Lo ha detto ieri Francesco Rutelli. Un uomo, di fatto, uscito dalla politica attiva, anche se riferimento di incarichi di grande responsabilità sempre riferiti alla politica. Non è configurabile nettamente né come governo né come opposizione.
C’è stato bisogno di una persona come lui per porre il punto nodale di questi tempi. Lo ha fatto a Venezia alla quinta edizione del Soft power club. Sono intervenuti altri esponenti filo governativi (Antonio Tajani) e filo opposizione (Paolo Gentiloni). Nessuno con la chiarezza distintiva del vecchio animale politico quale è Francesco Rutelli.
La questione tocca un nodo fondamentale di questi tempi perché la convivenza con tecnologie stimolate dai risultati dell’intelligenza artificiale si possono costruire false prove testimoniali di fatti e cose inesistenti o mai accadute. L’allarme è alto e tocca i gangli vitali del nostro sistema di vita, quindi della democrazia come dimensione nella quale possiamo maturare nostri convincimenti determinati da personali considerazioni sulla realtà effettuale. Se questa realtà è alterata nei prioritari segni distintivi della prima conoscenza questo circuito virtuoso viene invertito.
Se c’è ancora bisogno di sostenerlo, è l’ennesima prova di quanto la democrazia si sostenga sulla libertà, quindi sulla capacità di muovere attraverso giudizi e considerazioni ispirate da effettivi stati di cose, non dalla loro architettata modificazione fattuale.
È chiaro che in questo ambito l’informazione libera ha una grande responsabilità. E in questo ambito ritagliare una dimensione di informazione autorevole, nella quale possono apparire opinioni discordanti ma mai destituite dal crisma dell’aderenza alla verifica su dati effettuali.

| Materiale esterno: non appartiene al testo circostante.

(** * A rover on an integer grid: the command engine of [rover.h]

    The development embeds the classes of [rover.h] ([State], [Sensor],
    [Operation] and its subclasses, [Rover], [RoverBuilder]) and proves
    the behaviour of landing, of the single operations, of composite
    operations and of the command dispatch loop, then that of the sensor
    loop, of the builder and of the text written for a rover. *)

From Stdlib Require Import Ascii String.
From stdpp Require Import gmap strings list pretty.

Local Open Scope Z_scope.

(** ** Machine integers

    [coordinate_t] is [int32_t] and a direction is a pair of [int]; both are
    32-bit two's complement numbers, kept here as [Z] with the wrap-around
    of the arithmetic written out. *)

Definition INT_MIN : Z := -2147483648.
Definition INT_MAX : Z := 2147483647.

Definition in_int (z : Z) : Prop := INT_MIN ≤ z ≤ INT_MAX.

Definition wrap_int (z : Z) : Z := (z + 2147483648) `mod` 4294967296 - 2147483648.

Definition int_add (a b : Z) : Z := wrap_int (a + b).
Definition int_sub (a b : Z) : Z := wrap_int (a - b).
Definition int_neg (a : Z) : Z := wrap_int (- a).

Definition coordinate_t : Type := Z.
Definition direction_t : Type := Z * Z.

(** ** Directions *)

Module Direction.
Definition NORTH : direction_t := (0, 1).
Definition EAST : direction_t := (1, 0).
Definition SOUTH : direction_t := (0, -1).
Definition WEST : direction_t := (-1, 0).
End Direction.

(** ** State: the snapshot a rover holds *)

Record State : Type := mkState {
  getX : coordinate_t;
  getY : coordinate_t;
  getDirection : direction_t;
  isStopped : bool
}.

(** [State() = default]: every member is value-initialised. *)
Definition State_default : State := mkState 0 0 (0, 0) false.

Definition setStopped (st : State) (s : bool) : State :=
  mkState (getX st) (getY st) (getDirection st) s.

(** ** Operations: the closed hierarchy below [Operation] *)

#[warnings="-register-all"]
Inductive Operation : Type :=
  | MoveForward
  | MoveBackward
  | RotateLeft
  | RotateRight
  | Compose (operations : list Operation).

(** ** Sensors

    [Sensor] is an interface with one non-const virtual method: a sensor is
    an object whose [is_safe] answers and may change the object. A sensor
    class is a type [T] of sensor objects with its [is_safe]; the sensors of
    one rover are distinct objects, as [add_sensor] takes each one by
    [unique_ptr]. *)

Class Sensor (T : Type) := is_safe : T → coordinate_t → coordinate_t → bool * T.

Inductive exception : Type := RoverNotLanded.

Inductive outcome : Type :=
  | Returned
  | Thrown (e : exception).

(** ** The rover

    The rover is the only holder of its [State] object, so the state is kept
    by value: [setStopped] on it and [setState] both replace the field. The
    methods that change the rover return the rover they leave. *)

Section rover.
Context {T : Type} `{!Sensor T}.

Record Rover : Type := mkRover {
  sensors : list T;
  state : State;
  operations : gmap ascii Operation;
  landed : bool
}.

Definition setState (rover : Rover) (s : State) : Rover :=
  mkRover (sensors rover) s (operations rover) (landed rover).

Definition setSensors (rover : Rover) (ss : list T) : Rover :=
  mkRover ss (state rover) (operations rover) (landed rover).

(** The constructor [Rover(operationsMap, sensorVec)]. *)
Definition Rover_new (operationsMap : gmap ascii Operation) (sensorVec : list T) : Rover :=
  mkRover sensorVec State_default operationsMap false.

Definition land (coordinates : Z * Z) (direction : direction_t) (rover : Rover) : Rover :=
  let x := fst coordinates in
  let y := snd coordinates in
  let new_state := mkState x y direction false in
  setState (mkRover (sensors rover) (state rover) (operations rover) true) new_state.

(** The loop of [danger_exists] over the sensor vector: it returns at the
    first sensor that reports the cell unsafe; the sensors after it are not
    called. *)
Fixpoint danger_loop (ss : list T) (new_x new_y : coordinate_t) : bool * list T :=
  match ss with
  | [] => (false, [])
  | sensor :: rest =>
      let '(safe, sensor') := is_safe sensor new_x new_y in
      if negb safe then (true, sensor' :: rest)
      else let '(danger, rest') := danger_loop rest new_x new_y in
           (danger, sensor' :: rest')
  end.

Definition danger_exists (rover : Rover) (new_x new_y : coordinate_t) : bool * Rover :=
  let '(danger, ss) := danger_loop (sensors rover) new_x new_y in
  (danger, setSensors rover ss).

Definition execute_move (rover : Rover) (forward : bool) : Rover :=
  let direction := getDirection (state rover) in
  let new_x :=
    if forward then int_add (getX (state rover)) (fst direction)
    else int_sub (getX (state rover)) (fst direction) in
  let new_y :=
    if forward then int_add (getY (state rover)) (snd direction)
    else int_sub (getY (state rover)) (snd direction) in
  let '(danger, rover) := danger_exists rover new_x new_y in
  let new_state :=
    if danger
    then mkState (getX (state rover)) (getY (state rover)) direction true
    else mkState new_x new_y direction false in
  setState rover new_state.

Definition execute_rotate (rover : Rover) (clockwise : bool) : Rover :=
  let new_x := getX (state rover) in
  let new_y := getY (state rover) in
  let stopped := false in
  let d := getDirection (state rover) in
  let direction :=
    if clockwise then (snd d, int_neg (fst d))
    else (int_neg (snd d), fst d) in
  setState rover (mkState new_x new_y direction stopped).

(** [Operation::execute], with the loop of [Compose::execute] as the
    inner fixpoint. *)
Fixpoint Operation_execute (op : Operation) (rover : Rover) : Rover :=
  match op with
  | MoveForward => execute_move rover true
  | MoveBackward => execute_move rover false
  | RotateLeft => execute_rotate rover false
  | RotateRight => execute_rotate rover true
  | Compose ops =>
      (fix compose_loop (ops : list Operation) (rover : Rover) : Rover :=
         match ops with
         | [] => rover
         | operation :: rest =>
             if isStopped (state rover) then rover
             else compose_loop rest (Operation_execute operation rover)
         end) ops rover
  end.

(** The [for] loop of [Rover::execute]. *)
Fixpoint execute_loop (commands : string) (rover : Rover) : Rover :=
  match commands with
  | EmptyString => rover
  | String key rest =>
      match operations rover !! key with
      | None => setState rover (setStopped (state rover) true)
      | Some op => execute_loop rest (Operation_execute op rover)
      end
  end.

(** [Rover::execute]: the outcome says whether the call returned or threw,
    the rover is the object as the call leaves it. *)
Definition execute (commands : string) (rover : Rover) : outcome * Rover :=
  if negb (landed rover) then (Thrown RoverNotLanded, rover)
  else (Returned, execute_loop commands (setState rover (setStopped (state rover) false))).

(** ** The builder *)

Record RoverBuilder : Type := mkRoverBuilder {
  builder_operations : gmap ascii Operation;
  builder_sensors : list T
}.

Definition RoverBuilder_new : RoverBuilder := mkRoverBuilder ∅ [].

Definition program_command (key : ascii) (op : Operation) (b : RoverBuilder) : RoverBuilder :=
  mkRoverBuilder (<[key := op]> (builder_operations b)) (builder_sensors b).

Definition add_sensor (sensor : T) (b : RoverBuilder) : RoverBuilder :=
  mkRoverBuilder (builder_operations b) (builder_sensors b ++ [sensor]).

Definition build (b : RoverBuilder) : Rover :=
  Rover_new (builder_operations b) (builder_sensors b).

(** ** Clients

    What a client can do with a rover it holds: call [land] or call
    [execute]; a [RoverNotLanded] thrown by [execute] is caught and the
    client goes on with the same object. *)

Inductive call : Type :=
  | call_land (coordinates : Z * Z) (direction : direction_t)
  | call_execute (commands : string).

Definition is_land (c : call) : bool :=
  match c with call_land _ _ => true | call_execute _ => false end.

Definition do_call (rover : Rover) (c : call) : Rover :=
  match c with
  | call_land coordinates direction => land coordinates direction rover
  | call_execute commands => snd (execute commands rover)
  end.

Definition run_calls (history : list call) (rover : Rover) : Rover :=
  foldl do_call rover history.

(** ** Notions used to state the properties *)

(** Sensors whose [is_safe] leaves them as they are. *)
Definition side_effect_free (ss : list T) : Prop :=
  ∀ s x y, s ∈ ss → (is_safe s x y).2 = s.

(** The operations of a list applied one after the other, first to last. *)
Definition apply_all (ops : list Operation) (rover : Rover) : Rover :=
  foldl (λ r o, Operation_execute o r) rover ops.

(** Whether every token of a command string has an operation bound. *)
Fixpoint all_registered (m : gmap ascii Operation) (commands : string) : bool :=
  match commands with
  | EmptyString => true
  | String key rest =>
      match m !! key with
      | Some _ => all_registered m rest
      | None => false
      end
  end.

End rover.

Arguments Rover T : clear implicits.
Arguments RoverBuilder T : clear implicits.

(** ** A sensor class for the examples

    A sensor that knows a list of hazardous cells and counts how often it
    has been asked. *)

Record HazardSensor : Type := mkHazardSensor {
  hazards : list (Z * Z);
  queries : nat
}.

#[global] Instance HazardSensor_is_safe : Sensor HazardSensor := λ s x y,
  (negb (bool_decide ((x, y) ∈ hazards s)), mkHazardSensor (hazards s) (S (queries s))).


(** The rover of the examples: f, b, l and r bound to the four single
    operations, c bound to a composite, one sensor that rejects the cell
    (0, 2); landed at (0, 0) facing north. *)
Definition example_builder : RoverBuilder HazardSensor :=
  add_sensor (mkHazardSensor [(0, 2)] 0)
    (program_command "c" (Compose [MoveForward; RotateRight; MoveForward])
      (program_command "r" RotateRight
        (program_command "l" RotateLeft
          (program_command "b" MoveBackward
            (program_command "f" MoveForward RoverBuilder_new))))).

Definition example_rover : Rover HazardSensor :=
  land (0, 0) Direction.NORTH (build example_builder).

(** The same registry without any sensor. *)
Definition free_rover : Rover HazardSensor :=
  land (0, 0) Direction.NORTH
    (Rover_new (builder_operations example_builder) []).

(** A sensor class without state that rejects every cell. *)
Inductive Fence : Type := fence.

#[global] Instance Fence_is_safe : Sensor Fence := λ s _ _, (false, s).

(** The registry of the examples behind a fence. *)
Definition fenced_rover : Rover Fence :=
  land (0, 0) Direction.NORTH
    (Rover_new (builder_operations example_builder) [fence]).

Si tratta di un lavoro attento e meticoloso affidato agli operatori dell’informazione che però restano la categoria più negletta dell’impalcatura sulla quale si regge la menzionata democrazia. Tutti si dicono solerti nel volerla difendere in tutto e per tutto, ma poi sfuggono i passaggi fondamentali attraverso i quali il diritto a pensare e fare nel contesto sociale dato è possibile solo se sussistono informazioni certe e certificate, non architetture create da intenti polemici e distruttivi.
La soluzione sarebbe dietro l’angolo. Dare sostegno sostanziale alle voci che informano liberamente e in modo corretto. E invece si finisce sulla chiacchiera della requisitoria contro i Social e la produzione di documenti di testimonianza falsi.
Se non si vede il problema è segno che si vuole perseverare nell’errore.